George Best

Personal information
- Full name: George Arthur Best
- Place of birth: Worksop, England
- Position: Goalkeeper

Senior career*
- Years: Team / Apps / (Gls)
- Worksop Town
- 1926–1927: Blackpool / 27 / (0)
- Worksop Town

= George A. Best =

English footballer

George Arthur Best (birth and death dates unknown) was an English professional footballer who played as a goalkeeper. He is best known for his time with Blackpool in the Football League during the 1920s, while also featuring for his hometown club Worksop Town before and after his spell at Blackpool.

==Early life==
Best was born in Worksop, Nottinghamshire, England.
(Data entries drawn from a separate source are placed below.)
(* ================================================================== *)
(** * Further runs on concrete inputs *)
(* ================================================================== *)

Lemma speech_failure_is_silent_mute :
  settle mute _ (the_fetch seen snapshot) = Fulfilled ok_200
  /\ settle mute _ (Response_json ok_200) = Fulfilled gato_body
  /\ textToSpeak (VArray [encode gato]) = Normal "gato con 93.21% de probabilidad"
  /\ alerts (events (run mute (sendImageToServer seen snapshot) seen)) = []
  /\ logged (events (run mute (sendImageToServer seen snapshot) seen))
     = [("Error al reproducir audio:", OtherError "speech engine unavailable")]
  /\ utterances (events (run mute (sendImageToServer seen snapshot) seen))
     = [("gato con 93.21% de probabilidad", speech_options)]
  /\ predictions (final (run mute (sendImageToServer seen snapshot) seen)) = VArray [encode gato]
  /\ isLoading (final (run mute (sendImageToServer seen snapshot) seen)) = false
  /\ completion (run mute (sendImageToServer seen snapshot) seen) = Normal tt.
Proof.
  assert (Ht : textToSpeak (VArray [encode gato]) = Normal "gato con 93.21% de probabilidad")
    by (vm_compute; reflexivity).
  split; [reflexivity | split; [reflexivity | split; [exact Ht | ]]].
  exact (speech_failure_is_silent mute seen seen snapshot ok_200 gato_body
           (VArray [encode gato]) "gato con 93.21% de probabilidad"
           (OtherError "speech engine unavailable") eq_refl eq_refl eq_refl Ht eq_refl).
Defined.

Lemma missing_predictions_break_render_failing :
  settle failing _ (the_fetch seen snapshot) = Fulfilled error_500
  /\ Get (VObject [("detail", VString "Internal Server Error")]) "predictions" = Normal VUndefined
  /\ alerts (events (run failing (sendImageToServer seen snapshot) seen)) = [generic_alert]
  /\ predictions (final (run failing (sendImageToServer seen snapshot) seen)) = VUndefined
  /\ isLoading (final (run failing (sendImageToServer seen snapshot) seen)) = false
  /\ App (final (run failing (sendImageToServer seen snapshot) seen)) = Abrupt TypeError.
Proof.
  split; [reflexivity | split; [reflexivity | ]].
  exact (missing_predictions_break_render failing seen seen snapshot error_500
           (VObject [("detail", VString "Internal Server Error")]) eq_refl eq_refl eq_refl).
Defined.

Lemma null_prediction_breaks_answering_hole :
  In VNull [encode gato; VNull]
  /\ predictions (final (run answering_hole (sendImageToServer fresh snapshot) fresh))
     = VArray [encode gato; VNull]
  /\ utterances (events (run answering_hole (sendImageToServer fresh snapshot) fresh)) = []
  /\ alerts (events (run answering_hole (sendImageToServer fresh snapshot) fresh))
     = [generic_alert]
  /\ App (final (run answering_hole (sendImageToServer fresh snapshot) fresh))
     = Abrupt TypeError.
Proof.
  assert (H : In VNull [encode gato; VNull]) by (right; left; reflexivity).
  split; [exact H | ].
  exact (null_prediction_breaks_speech_and_render answering_hole fresh fresh snapshot ok_200
           (VObject [("predictions", VArray [encode gato; VNull])]) [encode gato; VNull]
           eq_refl eq_refl eq_refl H).
Defined.


Lemma captured_image_is_kept_unreachable :
  first_asset_uri gato_result = Normal snapshot
  /\ imageUri (final (run unreachable (takePhoto seen) seen)) = Some snapshot
  /\ Forall (fun m => began_upload (past m) = true -> imageUri (now m) = Some snapshot)
       (moments seen (run unreachable (takePhoto seen) seen))
  /\ began_upload (events (run unreachable (takePhoto seen) seen)) = true
  /\ serverIP (final (run unreachable (takePhoto seen) seen)) = serverIP seen.
Proof.
  split; [reflexivity | ].
  exact (captured_image_is_kept unreachable seen seen {| status := granted |} gato_result
           snapshot eq_refl eq_refl eq_refl eq_refl eq_refl).
Defined.

Lemma camera_errors_are_uncaught_camera_failing :
  settle camera_failing _ the_camera = Rejected (OtherError "camera unavailable")
  /\ completion (run camera_failing (takePhoto seen) seen)
     = Abrupt (OtherError "camera unavailable")
  /\ final (run camera_failing (takePhoto seen) seen) = seen
  /\ alerts (events (run camera_failing (takePhoto seen) seen)) = []
  /\ logged (events (run camera_failing (takePhoto seen) seen)) = []
  /\ requests (events (run camera_failing (takePhoto seen) seen)) = [].
Proof.
  split; [reflexivity | ].
  exact (camera_errors_are_uncaught camera_failing seen seen (OtherError "camera unavailable")
           (or_intror (ex_intro _ {| status := granted |}
                         (conj eq_refl (conj eq_refl eq_refl))))).
Defined.

Lemma capture_without_asset_throws_capturing_nothing :
  first_asset_uri {| canceled := false; assets := Some [] |} = Abrupt TypeError
  /\ completion (run capturing_nothing (takePhoto seen) seen) = Abrupt TypeError
  /\ final (run capturing_nothing (takePhoto seen) seen) = seen
  /\ alerts (events (run capturing_nothing (takePhoto seen) seen)) = []
  /\ requests (events (run capturing_nothing (takePhoto seen) seen)) = [].
Proof.
  split; [reflexivity | ].
  exact (capture_without_asset_throws capturing_nothing seen seen {| status := granted |}
           {| canceled := false; assets := Some [] |} TypeError
           eq_refl eq_refl eq_refl eq_refl eq_refl).
Defined.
Details about his early life and youth career remain scarce, but he began playing football locally with Worksop Town as an amateur.

==Club career==
Best started his professional career with Blackpool, joining from Worksop Town. He made his Football League debut for Blackpool during the 1925–26 season, stepping in as a deputy for regular goalkeeper Len Crompton. His first appearance came in a 5–2 away defeat to Derby County. He retained his place for the next two matches: a 3–0 home win against Bradford City and a 5–0 loss at Port Vale. Crompton then reclaimed his spot.

In the subsequent 1926–27 season, Best became more involved, making 24 League appearances. His final game for Blackpool was on 18 April 1927, a 2–2 draw away at South Shields. Over his time at the club, he accumulated 27 League appearances without scoring any goals.

After leaving Blackpool, Best returned to Worksop Town, where he continued his career at a non-League level. No further details on his later playing days or retirement are documented.